The advantage of having the LRU cache backed by a persistant storage system like Elasticsearch is that if the key is not in the cache the processor will search an elasticsearch index for the key and if it is found will add it to the cache. This essentially expands the cache to the size of the underlying elasticsearch index without requiring the same memory resources in Teraslice. The potential drawback is that on data sets with a large key set the processor will be continously seaching elasticsearch for each key which would render the caching mechanism pointless.
Usage
Add the state storoge api must be added to the job file under the 'apis' property to be accessible by a processor.
Job Setup
{
"name": "state-storage-job",
"lifecycle": "persistent",
"workers": 20,
"assets": [
"asset1:0.1.0"
],
"apis": [
{
"_name": "cached_state_storage",
"cache_size": 10000
}
],
"operations": [
{
"_op": "reader"
},
{
"_op": "state_storage_processor",
"state_storage": "cached_state_storage"
},
{
"_op": "sender"
}
]
}
Add the state storage api to the processor with the createAPI function
Processor Example
const { BatchProcessor } = require('@terascope/job-components');
class StateStorageProcessor extends BatchProcessor {
async initialize() {
this.state = await this.createAPI(this.opConfig.state_storage);
}
async onBatch(dataArray) {
for (const doc of dataArray) {
const key = doc.getMetadata('_key');
// use set to save a record to the cache
this.state.set(key, doc);
// use get to retrieve a record
const record = this.state.get(key);
}
}
}
module.exports = StateStorageProcessor;
State Storage Job Settings
cache_size
"cache_size": NUMBER - maximum number of keys held in the cache before evicting unused keys.
Cache Functions:
set
set(KEY, VALUE) - Sets a value for the given key in the cache. If the cache is already full, the least recently used key will be dropped from the cache and the evicted value will be logged by teraslice
this.state.set(1, { name: 'foo' });
this.state.set('abc123', { name: 'bar' });
get
get(KEY) - Retrieves the value associated to the given key in the cache or undefined if the key is not found. If the key is found, the key is moved to the front of the underlying list to be the most recently used item.

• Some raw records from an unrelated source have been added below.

(** ** Deliveries that lack a property *)

(** X14: a request delivered without a [correlation_id] property is
    acknowledged but never answered, and it stops the server.  In serial
    mode the handler is not even called (the lookup of the property fails
    inside the [try] block), in threaded mode no worker is started; in both
    the [KeyError] of the later lookup leaves the callback, and the loop of
    [start] takes it for a fault and shuts down. *)
Theorem X14_request_without_correlation_id
    (self : Server.t) (func_name : string) (func_args : list value)
    (message : Message) (rest : list Server.event) :
  properties message !! "correlation_id" = None ->
  (exists key,
     Server._on_request (RpcRequest func_name func_args) message self =
       ([Ack message], self, Raise (KeyError, [VStr key]))) /\
  Server._on_request_threaded (RpcRequest func_name func_args) message self =
    ([Ack message], self, Raise (KeyError, [VStr "correlation_id"])) /\
  (Server._do_run self = true ->
   Server.serve
     (Server.Drain (Delivered (RpcRequest func_name func_args) message) :: rest) self =
     ([Ack message] ++ teardown (Server._threaded self),
      Server.set_is_stopped true self, Return tt)).
Proof.
  intros Hcid.
  assert (Hserial : exists key,
            Server._on_request (RpcRequest func_name func_args) message self =
              ([Ack message], self, Raise (KeyError, [VStr key]))).
  { unfold Server._on_request, bind, try_except, getitem, ret, raise, emit.
    rewrite Hcid. cbn.
    destruct (properties message !! "reply_to"); cbn; eexists; reflexivity. }
  assert (Hthreaded :
            Server._on_request_threaded (RpcRequest func_name func_args) message self =
              ([Ack message], self, Raise (KeyError, [VStr "correlation_id"]))).
  { unfold Server._on_request_threaded, bind, getitem, raise, emit.
    rewrite Hcid. reflexivity. }
  split; [exact Hserial|]. split; [exact Hthreaded|].
  intros Hrun. destruct Hserial as [key Hserial].
  assert (Hd : exists key',
            Server.drain_events (Delivered (RpcRequest func_name func_args) message) self
            = ([Ack message], self, Raise (KeyError, [VStr key']))).
  { rewrite drain_events_delivered. destruct (Server._threaded self); eauto. }
  destruct Hd as [key' Hd].
  rewrite (serve_fault _ _ rest _ _ _ Hrun Hd eq_refl eq_refl). reflexivity.
Qed.

Lemma X14_witness :
  Server._on_request_threaded (RpcRequest "a.b.c" []) {| properties := ∅ |}
    (server0 true) =
    ([Ack {| properties := ∅ |}], server0 true,
     Raise (KeyError, [VStr "correlation_id"])).
Proof.
  apply (X14_request_without_correlation_id (server0 true) "a.b.c" []
           {| properties := ∅ |} []).
  reflexivity.
Defined.
(** The index of the shard an entry is routed to. *)
Definition entry_shard (c : ConcurrentHashMap) (kv : K * V) : nat :=
  Z.to_nat (shardIndex c kv.1).

(** The number of entries that [Range] shows. *)
Definition count_entries (c : ConcurrentHashMap) : M (Heap K V) nat :=
  Range c (λ _ _ n, (S n, true)) 0%nat.

(** The keys that [Keys] yields to a consumer that writes them down. *)
Definition collect_keys (c : ConcurrentHashMap) : M (Heap K V) (list K) :=
  Keys c (λ k ks, (ks ++ [k], true)) [].


(** The pairs that [All] yields to a consumer that writes them down. *)
Definition collect_pairs (c : ConcurrentHashMap)
    : M (Heap K V) (list (K * V)) :=
  All c (λ k v kvs, (kvs ++ [(k, v)], true)) [].

(** Two built-in maps that [maps.EqualFunc] must call equal: the same
    keys, and values that pass the test. *)
Definition maps_related (eq : V → V → bool) (c1 c2 : gmap K V) : Prop :=
  ∀ k, match c1 !! k, c2 !! k with
       | Some v1, Some v2 => eq v1 v2 = true
       | None, None => True
       | _, _ => False
       end.

(** A consumer of keys or of values that also records what it answered,
    call after call. *)
Definition traced1 {A St} (yield : A → St → St * bool)
    : A → list bool * St → (list bool * St) * bool :=
  λ a '(log, st), let '(st', b) := yield a st in ((log ++ [b], st'), b).

(** What [maps.EqualFunc] answers on two maps with the given entries. *)
Definition maps_equal_result (eq : V → V → bool) (c1 c2 : gmap K V) : bool :=
  if negb (size c1 =? size c2)%nat then false
  else forallb (λ kv, match c2 !! kv.1 with
                      | Some v2 => eq kv.2 v2
                      | None => false
                      end) (map_range c1).

End MoreObservations.

(** ** The package on an arbitrary comparable key type

    The same functions once more, for key types on which [==] is not the
    identity of values.  The built-in map of a shard is the list of its
    entries, and a key is found in it with [==] ([go_eq]): a key that is
    not equal to itself (a floating-point NaN) is never found, is never
    overwritten and is never deleted, and every assignment under it adds
    an entry.  Where [==] is the identity, these maps are the [gmap]s used
    above ([index_result_identity], [assign_identity], [delete_identity],
    [equal_result_identity]). *)

#[export] Instance float64_special_ZeroValue : ZeroValue float64_special :=
  PosZero.
Lemma createToDo_adds_or_overwrites_witness :
  ∃ w' after,
    createToDo "u2" forged w_two = (Normal RetPromise, w') ∧
    stored_todos w' "u2" = Some after ∧
    after !! "tok0" = Some (JObj (newToDo forged "tok0" "u2")) ∧
    size after = 2.
Proof.
  destruct (createToDo_adds_or_overwrites w_two "u2" u2_two forged)
    as (w' & after & Hrun & Hst & Hat & _ & Hnew & _); [by_evaluation..|].
  exists w', after. split; [exact Hrun|]. split; [exact Hst|].
  split; [exact Hat|]. rewrite Hnew; by_evaluation.
Defined.
(** * Environment checker: scripts/check-environment.ts

    A shallow embedding of the diagnostic script and the properties its
    specification states about it.  The script is a straight line of six
    probes that push results into one module-level array, followed by a
    summary that decides the exit code of the process. *)

From Stdlib Require Import String Ascii.
From Stdlib Require Import List NArith ZArith Bool Lia Permutation.
Import ListNotations.

Set Implicit Arguments.

(** ** JavaScript strings

    A JavaScript string is a sequence of UTF-16 code units; [length],
    [startsWith], [slice], [split] and [trim] all work on code units. *)

Module Js.

Definition jsstring := list N.

(** An ASCII literal of the source, as code units. *)
Definition lit (s : string) : jsstring :=
  map N_of_ascii (list_ascii_of_string s).
Arguments lit s%_string.

Definition eqb (s t : jsstring) : bool :=
  if list_eq_dec N.eq_dec s t then true else false.

(** [WhiteSpace] and [LineTerminator] of ECMAScript, the code units that
    [String.prototype.trim] and [parseInt] skip: TAB, LF, VT, FF, CR, SP,
    NBSP, the category Zs, LS, PS and the byte order mark. *)
Definition isWhiteSpace (c : N) : bool :=
  ((9 <=? c) && (c <=? 13)
   || (c =? 32) || (c =? 160) || (c =? 5760)
   || (8192 <=? c) && (c <=? 8202)
   || (c =? 8232) || (c =? 8233) || (c =? 8239) || (c =? 8287)
   || (c =? 12288) || (c =? 65279))%N.

Fixpoint trimStart (s : jsstring) : jsstring :=
  match s with
  | c :: s' => if isWhiteSpace c then trimStart s' else s
  | [] => []
  end.

Definition trimEnd (s : jsstring) : jsstring := rev (trimStart (rev s)).

(** [s.trim()] *)
Definition trim (s : jsstring) : jsstring := trimEnd (trimStart s).

(** [s.startsWith(p)] *)
Fixpoint startsWith (s p : jsstring) : bool :=
  match p, s with
  | [], _ => true
  | _ :: _, [] => false
  | a :: p', b :: s' => (a =? b)%N && startsWith s' p'
  end.

(** [s.slice(1)] *)
Definition slice1 (s : jsstring) : jsstring := tl s.

(** [s.split(sep)[0]] for a separator of one code unit: the code units
    before the first separator, all of [s] when there is none (the array
    [split] returns is never empty). *)
Fixpoint split_first (sep : N) (s : jsstring) : jsstring :=
  match s with
  | [] => []
  | c :: s' => if (c =? sep)%N then [] else c :: split_first sep s'
  end.

(** *** [parseInt(s)] without a radix

    ECMAScript's parseInt: skip leading white space, read one optional
    sign, switch to radix 16 on a [0x] or [0X] marker, then read the
    longest run of digits of the radix.  No digit gives NaN, here [None].
    The value kept here is the signed mathematical integer of the digits,
    before parseInt rounds it to a double: below 2^53 the two are the same
    number, above they can differ.  The script only compares the number
    with 18; rounding an integer to a double is monotone and leaves 17 and
    18 as they are, so the comparison on the integer is the comparison the
    script makes ([ge18_after_rounding]). *)

Definition digit_value (radix c : N) : option N :=
  let v :=
    if ((48 <=? c) && (c <=? 57))%N then Some (c - 48)%N
    else if ((97 <=? c) && (c <=? 122))%N then Some (c - 87)%N
    else if ((65 <=? c) && (c <=? 90))%N then Some (c - 55)%N
    else None in
  match v with
  | Some d => if (d <? radix)%N then Some d else None
  | None => None
  end.

(** The digits read so far are in [acc]; [seen] tells whether there is one. *)
Fixpoint read_digits (radix : N) (s : jsstring) (seen : bool) (acc : N)
  : option N :=
  match s with
  | [] => if seen then Some acc else None
  | c :: s' =>
      match digit_value radix c with
      | Some d => read_digits radix s' true (acc * radix + d)%N
      | None => if seen then Some acc else None
      end
  end.

(** The optional sign: one [+] or [-] is dropped. *)
Definition skip_sign (s : jsstring) : jsstring :=
  match s with
  | c :: r => if ((c =? 43) || (c =? 45))%N then r else s
  | [] => []
  end.

Definition sign_of (s : jsstring) : Z :=
  match s with
  | c :: _ => if (c =? 45)%N then (-1)%Z else 1%Z
  | [] => 1%Z
  end.

(** The radix and what is left to read: 16 past a [0x] or [0X], else 10. *)
Definition strip_prefix (s : jsstring) : N * jsstring :=
  match s with
  | c :: x :: r =>
      if ((c =? 48) && ((x =? 120) || (x =? 88)))%N then (16%N, r)
      else (10%N, s)
  | _ => (10%N, s)
  end.

Definition parseInt (input : jsstring) : option Z :=
  let S0 := trimStart input in
  let sign := sign_of S0 in
  let S1 := skip_sign S0 in
  let '(R, S2) := strip_prefix S1 in
  match read_digits R S2 false 0%N with
  | Some mathInt => Some (sign * Z.of_N mathInt)%Z
  | None => None
  end.

(** An array length in a template literal: its decimal digits. *)
Fixpoint digits_of_uint (d : Decimal.uint) : jsstring :=
  match d with
  | Decimal.Nil => []
  | Decimal.D0 d' => 48%N :: digits_of_uint d'
  | Decimal.D1 d' => 49%N :: digits_of_uint d'
  | Decimal.D2 d' => 50%N :: digits_of_uint d'
  | Decimal.D3 d' => 51%N :: digits_of_uint d'
  | Decimal.D4 d' => 52%N :: digits_of_uint d'
  | Decimal.D5 d' => 53%N :: digits_of_uint d'
  | Decimal.D6 d' => 54%N :: digits_of_uint d'
  | Decimal.D7 d' => 55%N :: digits_of_uint d'
  | Decimal.D8 d' => 56%N :: digits_of_uint d'
  | Decimal.D9 d' => 57%N :: digits_of_uint d'
  end.

Definition toString (n : nat) : jsstring := digits_of_uint (Nat.to_uint n).

(** [c.repeat(n)] for a string of one code unit. *)
Definition repeat1 (c : N) (n : nat) : jsstring := repeat c n.

End Js.

Import Js.

(** ** Data model *)

Inductive Status := pass | fail | warn.

Definition Status_eqb (s t : Status) : bool :=
  match s, t with
  | pass, pass | fail, fail | warn, warn => true
  | _, _ => false
  end.

(** [interface CheckResult] *)
Record CheckResult := {
  name : jsstring;
  status : Status;
  message : jsstring
}.

(** The value a rejected promise carries: an [Error], read through
    [error.message]. *)
Record JsError := { error_message : jsstring }.

(** ** The ambient environment

    What a run reads from outside: the environment variables, the version
    of the runtime, the file system, the browser engine and the colouring
    of chalk.  An awaited call either fulfils or rejects. *)

Inductive Promise (A : Type) :=
| Fulfilled (a : A)
| Rejected (e : JsError).
Arguments Rejected {A} e.

(** A page and a browser are the objects Playwright hands out; their
    methods settle as the object says. *)
Record Page := { goto : jsstring -> N -> Promise unit }.

Record Browser := {
  newPage : Promise Page;
  close : Promise unit
}.

Inductive Style :=
| green | yellow | red | cyan | white | bold_cyan | bold_green | bold_red.

Record Ambient := {
  process_env : jsstring -> option jsstring;
  process_version : jsstring;
  fs_ensureDir : jsstring -> Promise unit;
  fs_access : jsstring -> N -> Promise unit;
  (** [chromium.launch({ headless })], by the number of launches before it *)
  chromium_launch : bool -> nat -> Promise Browser;
  chalk : Style -> jsstring -> jsstring
}.

(** [fs.constants.W_OK] *)
Definition W_OK : N := 2.

(** ** The process: the results array, the console, and control flow *)

Record Process := {
  results : list CheckResult;
  stdout : list jsstring;
  stderr : list JsError;
  launches : nat
}.

(** [const results: CheckResult[] = []] and nothing printed yet. *)
Definition start : Process :=
  {| results := []; stdout := []; stderr := []; launches := 0 |}.

Inductive Completion (A : Type) :=
| Normal (a : A)
| Throw (e : JsError)
| Exit (code : Z).
Arguments Throw {A} e.
Arguments Exit {A} code.

Definition Async (A : Type) := Process -> Process * Completion A.

Definition ret {A} (a : A) : Async A := fun s => (s, Normal a).

Definition bind {A B} (c : Async A) (k : A -> Async B) : Async B :=
  fun s =>
    match c s with
    | (s', Normal a) => k a s'
    | (s', Throw e) => (s', Throw e)
    | (s', Exit code) => (s', Exit code)
    end.

Declare Scope async_scope.
Delimit Scope async_scope with async.
Notation "x <- c ;; k" := (bind c (fun x => k))
  (at level 61, c at next level, right associativity) : async_scope.
Notation "c ;; k" := (bind c (fun _ => k))
  (at level 61, right associativity) : async_scope.
Open Scope async_scope.

(** [try { body } catch (error) { handler }]: [process.exit] is not caught. *)
Definition try_catch {A} (body : Async A) (handler : JsError -> Async A)
  : Async A :=
  fun s =>
    match body s with
    | (s', Throw e) => handler e s'
    | r => r
    end.

Definition await {A} (p : Promise A) : Async A :=
  fun s =>
    (s, match p with Fulfilled a => Normal a | Rejected e => Throw e end).

(** [for (const x of xs) { body }] *)
Fixpoint for_of {A} (xs : list A) (body : A -> Async unit) : Async unit :=
  match xs with
  | [] => ret tt
  | x :: xs' => body x ;; for_of xs' body
  end.

Definition console_log (line : jsstring) : Async unit :=
  fun s =>
    ({| results := results s; stdout := stdout s ++ [line];
        stderr := stderr s; launches := launches s |}, Normal tt).

Definition results_push (r : CheckResult) : Async unit :=
  fun s =>
    ({| results := results s ++ [r]; stdout := stdout s;
        stderr := stderr s; launches := launches s |}, Normal tt).

Definition process_exit {A} (code : Z) : Async A := fun s => (s, Exit code).

Definition launch (a : Ambient) (headless : bool) : Async Browser :=
  fun s =>
    await (chromium_launch a headless (launches s))
      {| results := results s; stdout := stdout s;
         stderr := stderr s; launches := S (launches s) |}.

(** ** The script *)

Definition icon_pass : jsstring := [9989%N].
Definition icon_warn : jsstring := [9888%N; 65039%N].
Definition icon_fail : jsstring := [10060%N].
(** C3: there are exactly two animation directions and exactly two icon
    modes; the component tells them apart, and an omitted [animateFrom]
    is [right], an omitted [iconMode] is [dynamic]. *)
Theorem directions_and_icon_modes :
  (forall a : AnimatedFABAnimateFrom, a = fromLeft \/ a = fromRight)
  /\ fromLeft <> fromRight
  /\ (forall m : AnimatedFABIconMode, m = static \/ m = dynamic)
  /\ static <> dynamic
  /\ (forall (S : Type) (p : Props S),
         animateFrom' p
         = match animateFrom p with Some a => a | None => fromRight end)
  /\ (forall (S : Type) (p : Props S),
         iconMode' p
         = match iconMode p with Some m => m | None => dynamic end)
  /\ isAnimatedFromRight fromRight = true
  /\ isAnimatedFromRight fromLeft = false
  /\ isIconStatic static = true
  /\ isIconStatic dynamic = false.
Proof.
  repeat split; try discriminate.
  - intros []; auto.
  - intros []; auto.
Qed.

(** C4: the extended width is [textWidth + 56 + borderRadius], with
    [borderRadius] equal to [56 / 3.5] (that is 16) under a v3 theme and
    to [56 / 2] (that is 28) otherwise, for every [textWidth]. *)
Theorem extendedWidth_formula (textWidth : Q) (v3 : bool) :
  extendedWidth textWidth v3 = textWidth + 56 + borderRadius v3
  /\ borderRadius v3 = (if v3 then 56 / 3.5 else 56 / 2)
  /\ borderRadius v3 == (if v3 then 16 else 28)
  /\ extendedWidth textWidth v3 == textWidth + (if v3 then 72 else 84).
Proof.
  repeat split.
  - now destruct v3.
  - apply borderRadius_value.
  - unfold extendedWidth, SIZE. rewrite borderRadius_value.
    destruct v3; lra.
Qed.

(** C5: [propForDirection] is the identity for [right] and the reversal
    for [left]; the distance for [right] is the negation of the distance
    for [left], [-(textWidth + borderRadius)] against
    [textWidth + borderRadius]. *)
Theorem direction_reversal_symmetry :
  (forall (T : Type) (xs : list T),
      propForDirection fromRight xs = xs
      /\ propForDirection fromLeft xs = rev xs)
  /\ (forall (textWidth : Q) (v3 : bool),
         distance fromRight textWidth v3
         == - distance fromLeft textWidth v3
         /\ distance fromRight textWidth v3
            == - (textWidth + borderRadius v3)
         /\ distance fromLeft textWidth v3
            = textWidth + borderRadius v3).
Proof.
  split.
  - intros T xs. split; reflexivity.
  - intros tw v3. unfold distance. simpl. repeat split; lra.
Qed.

End AnimatedFABFacts.


(** ** AnimatedFAB: the states the measured text can put it in *)

Module Reachability.
Import JS Animated AnimatedFAB Spec AnimatedFacts AnimatedFABFacts.

Lemma ceil_nonneg (x : Q) : 0 <= x -> 0 <= ceil x.
Proof.
  intro Hx. unfold ceil. pose proof (Qle_ceiling x) as H. lra.
Qed.

Lemma reachable_textWidth (isIOS : bool) (h : Hooks) :
  reachable isIOS h -> -12 <= textWidth h.
Proof.
  induction 1 as [|h h' ev Hr IH Hpos Hev].
  - simpl. lra.
  - unfold onTextLayout in Hev.
    destruct (lines ev) as [|line0 rest]; [discriminate|].
    inversion Hpos as [|? ? Hw _]; subst.
    apply ceil_nonneg in Hw.
    destruct (negb _ || negb _) in Hev.
    + destruct isIOS; inversion Hev; subst; simpl; lra.
    + inversion Hev; subst. exact IH.
Qed.

Lemma reachable_distance_pos (isIOS v3 : bool) (h : Hooks) :
  reachable isIOS h -> 0 < textWidth h + borderRadius v3.
Proof.
  intro Hr. apply reachable_textWidth in Hr.
  pose proof (borderRadius_bounds v3). lra.
Qed.

End Reachability.


(** ** AnimatedFAB: interpolated styles at the two ends of the animation *)

Module InterpolatedStyles.
Import JS Animated AnimatedFAB Spec AnimatedFacts AnimatedFABFacts.

Lemma interpolate_reaches_max (x a b u v : Q) :
  x == b -> ~ a == b -> interpolate x a b u v == v.
Proof.
  intros Hx Hab. unfold interpolate.
  destruct (Qeq_bool u v) eqn:Euv.
  - now apply Qeq_bool_iff in Euv.
  - rewrite (Qeq_bool_false a b Hab). rewrite Hx. field. lra.
Qed.

Lemma distance_right_neg (textWidth : Q) (v3 : bool) :
  0 < textWidth + borderRadius v3 -> distance fromRight textWidth v3 < 0.
Proof. unfold distance. simpl. lra. Qed.

Lemma distance_left_pos (textWidth : Q) (v3 : bool) :
  0 < textWidth + borderRadius v3 -> 0 < distance fromLeft textWidth v3.
Proof. unfold distance. simpl. lra. Qed.

(** Three points, the outputs rising or falling towards the extended end
    [d]: the value at [d], at [0], and on the flat part. *)
Lemma three_points_right (d k u v w : Q) :
  d < 0 -> 0 < k -> k < 1 ->
  let cfg := {| inputRange := [d; k * d; 0]; outputRange := [u; v; w] |} in
  evaluatesTo cfg d u
  /\ evaluatesTo cfg 0 w
  /\ (v == w -> forall x, k * d <= x -> evaluatesTo cfg x w).
Proof.
  intros Hd Hk0 Hk1 cfg.
  assert (Hkd : d < k * d) by nra.
  assert (Hkd0 : k * d < 0) by nra.
  repeat split.
  - exists (interpolate d d (k * d) u v). split.
    + apply interpolation_three_low; lra.
    + apply interpolate_at_min. lra.
  - exists (interpolate 0 (k * d) 0 v w). split.
    + apply interpolation_three_high; lra.
    + apply interpolate_at_max. lra.
  - intros Hvw x Hx.
    destruct (Qlt_le_dec (k * d) x) as [Hlt|Hle].
    + exists (interpolate x (k * d) 0 v w). split.
      * apply interpolation_three_high; lra.
      * unfold interpolate. now rewrite (Qeq_bool_true v w Hvw).
    + exists (interpolate x d (k * d) u v). split.
      * apply interpolation_three_low; lra.
      * rewrite <- Hvw. apply interpolate_reaches_max; lra.
Qed.
(** * The /find/page endpoint of main.py, embedded in Rocq

    The handler [find_page] of [main.py] is translated statement by
    statement into a small state-and-exception monad.  The services the
    handler talks to (the GPT4 wrapper, the Google search wrapper, the page
    fetcher, the validators) are not part of the translated code: they are
    fields of a record of collaborators, each one a function of an abstract
    world, so that a collaborator may answer differently every time it is
    called and may raise.  Every call is also written to a trace, which is
    what the statements about "no call is made" or "fetched twice" read. *)

From Equations Require Import Equations.
From stdpp Require Import base option list gmap strings sets.
From Stdlib Require Import ZArith Lia Ascii.

Local Open Scope Z_scope.

Set Warnings "-register-all".

(** ** Python values *)

(** The JSON-shaped fragment of Python values (no floats): what
    [request.json] and [json.loads] produce.  A [dict] keeps its items in
    insertion order, which is the order [json.dumps] writes them in. *)
Inductive pyval : Type :=
| PyNone
| PyBool (b : bool)
| PyInt (z : Z)
| PyStr (s : string)
| PyList (l : list pyval)
| PyDict (d : list (string * pyval)).

(** [d.get(k)] on the items of a dict; a real dict has no repeated key. *)
Fixpoint dict_lookup {V : Type} (k : string) (d : list (string * V)) : option V :=
  match d with
  | [] => None
  | (k', v) :: d' => if String.eqb k k' then Some v else dict_lookup k d'
  end.

(** [d.get(k, None)]. *)
Definition dict_get (d : list (string * pyval)) (k : string) : pyval :=
  default PyNone (dict_lookup k d).
Lemma never_issued_id_is_not_found_witness :
  startTask 99 0 (run two_added newScheduler)
  = (run two_added newScheduler, stagedMissMsg 99)
  ∧ finishTask 99 0 (run two_added newScheduler)
  = (run two_added newScheduler, activeMissMsg 99).
Proof.
  apply (never_issued_id_is_not_found two_added 99 0).
  - by vm_compute.
  - right. by vm_compute.
Defined.

Lemma add_start_finish_round_trip_witness :
  run (two_added ++ [cmd_add "c" 7; cmd_start 3 10; cmd_finish 3 20]) newScheduler
  = {| nextId := 4;
       stagedTasks := [newTask 1 "a" 5; newTask 2 "b" 10];
       activeTasks := [];
       finishedLog := [{| id := 3; description := "c"; estimate := 7;
                          status := Finished; startTime := 10; finishTime := 20 |}] |}.
Proof.
  apply (add_start_finish_round_trip two_added "c" 7 10 20). by vm_compute.
Defined.

Lemma nonzero_clock_logs_every_duration_witness :
  Forall (λ t, startTime t ≠ 0 ∧ finishTime t ≠ 0)
         (finishedLog (run lifecycle newScheduler))
  ∧ (finishedLog (run lifecycle newScheduler) ≠ [] →
     printLog description (run lifecycle newScheduler)
     = logHeader (length (finishedLog (run lifecycle newScheduler)))
         +:+ foldr (λ t rest, description t +:+ printedSegment t +:+ endl +:+ rest)
               EmptyString (finishedLog (run lifecycle newScheduler))).
Proof.
  apply (nonzero_clock_logs_every_duration description lifecycle).
  repeat constructor; lia.
Defined.

Lemma transition_moves_exactly_one_witness :
  S (length (stagedTasks (startTask 2 7 (run two_added newScheduler)).1))
  = length (stagedTasks (run two_added newScheduler))
  ∧ length (activeTasks (startTask 2 7 (run two_added newScheduler)).1)
  = S (length (activeTasks (run two_added newScheduler))).
Proof.
  apply (transition_moves_exactly_one two_added 2 7).
  - by vm_compute.
  - apply list_elem_of_further, list_elem_of_here.
Defined.
Lemma env_query_unknown_sort_by_witness :
  EnvironmentDjangoSearchBackend_query no_matches ex_db ex_project
    (mkCall "relevance" None 0 100 []) (ex_store (Some [("environment", VStr "production")]))
  = (inl (Raise (KeyError "relevance")), ex_store (Some [("environment", VStr "production")])).
Proof.
  exact (env_query_unknown_sort_by no_matches ex_db ex_project (mkCall "relevance" None 0 100 [])
           (ex_store (Some [("environment", VStr "production")])) eq_refl eq_refl).
Defined.





(** ** The rows of the environment path *)

Lemma build_applies_vs {R} (l : registry R) name h ex v vs (P : R -> Prop)
  queryset parameters s rows :
  (forall x, In x l -> is_filter_handler (fst (snd x))) ->
  In (name, (h, ex)) l -> dict_get name parameters = Some v ->
  extras_result ex parameters = inr vs ->
  (forall queryset' r, In r (h queryset' v vs) -> P r) ->
  fst (build l queryset parameters s) = inr rows -> forall r, In r rows -> P r.
Proof.
  revert queryset s; induction l as [|[name' [h' ex']] l IH];
    intros queryset s F Hin Hv Hvs HP; simpl; [contradiction|].
  destruct Hin as [E|Hin].
  - inversion E; subst name' h' ex'. rewrite Hv.
    unfold bind; rewrite extra_values_run, Hvs; simpl.
    intros B r Hr. apply build_incl in B; [|intros; apply F; right; assumption].
    eapply HP, B, Hr.
  - destruct (dict_get name' parameters) as [v'|].
    + unfold bind; rewrite extra_values_run.
      destruct (extras_result ex' parameters) as [e|vs']; simpl; [discriminate|].
      apply IH; auto. intros; apply F; right; assumption.
    + apply IH; auto. intros; apply F; right; assumption.
Qed.

(** A row kept by a filtering handler is kept when it is alone. *)
Lemma filter_handler_single {R} (h : handler R) queryset v vs r :
  is_filter_handler h -> In r (h queryset v vs) -> In r (h [r] v vs).
Proof.
  intros [p Hp]; rewrite !Hp; intros Hr; apply filter_In in Hr as [_ Hr].
  simpl; rewrite Hr; left; reflexivity.
Qed.

Lemma py_eqb_VStr a v : py_eqb (VStr a) v = true -> v = VStr a.
Proof. destruct v; simpl; try discriminate. intros E; apply String.eqb_eq in E; subst; reflexivity. Qed.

this.state.get(1); // { name: 'foo' }
this.state.get('abc123'); // { name: 'bar' }
this.state.get('456def'); // undefined
mset
mset([{ key: KEY1, data: VALUE1}, { key: KEY2, data: VALUE2 }, etc ...]) - Sets multiple key, value pairs. Requires an array of { key: key, data: value } objects
this.state.mset([{ key: 1, data: { name: 'foo' } }, { key: 'abc123', data: { name: 'bar' } }]);
mget
mget([KEY1, KEY2, KEY3, etc...]) - Returns an object of the found keys and values. Required input is an array of keys
this.state.mget([1, 'abc123', '456def']); // { 1: { name: 'foo' }, 'abc123': { name: 'bar' } };
values
values(function) - Processes cache values based on passed function.
const results = [];
function processValues(data) {
results.push(data);
}
this.state.values(processValues); // [ { name: 'foo' }, { name: 'bar' }];
has
has(KEY) - Returns true if key is in the cache otherwise returns false.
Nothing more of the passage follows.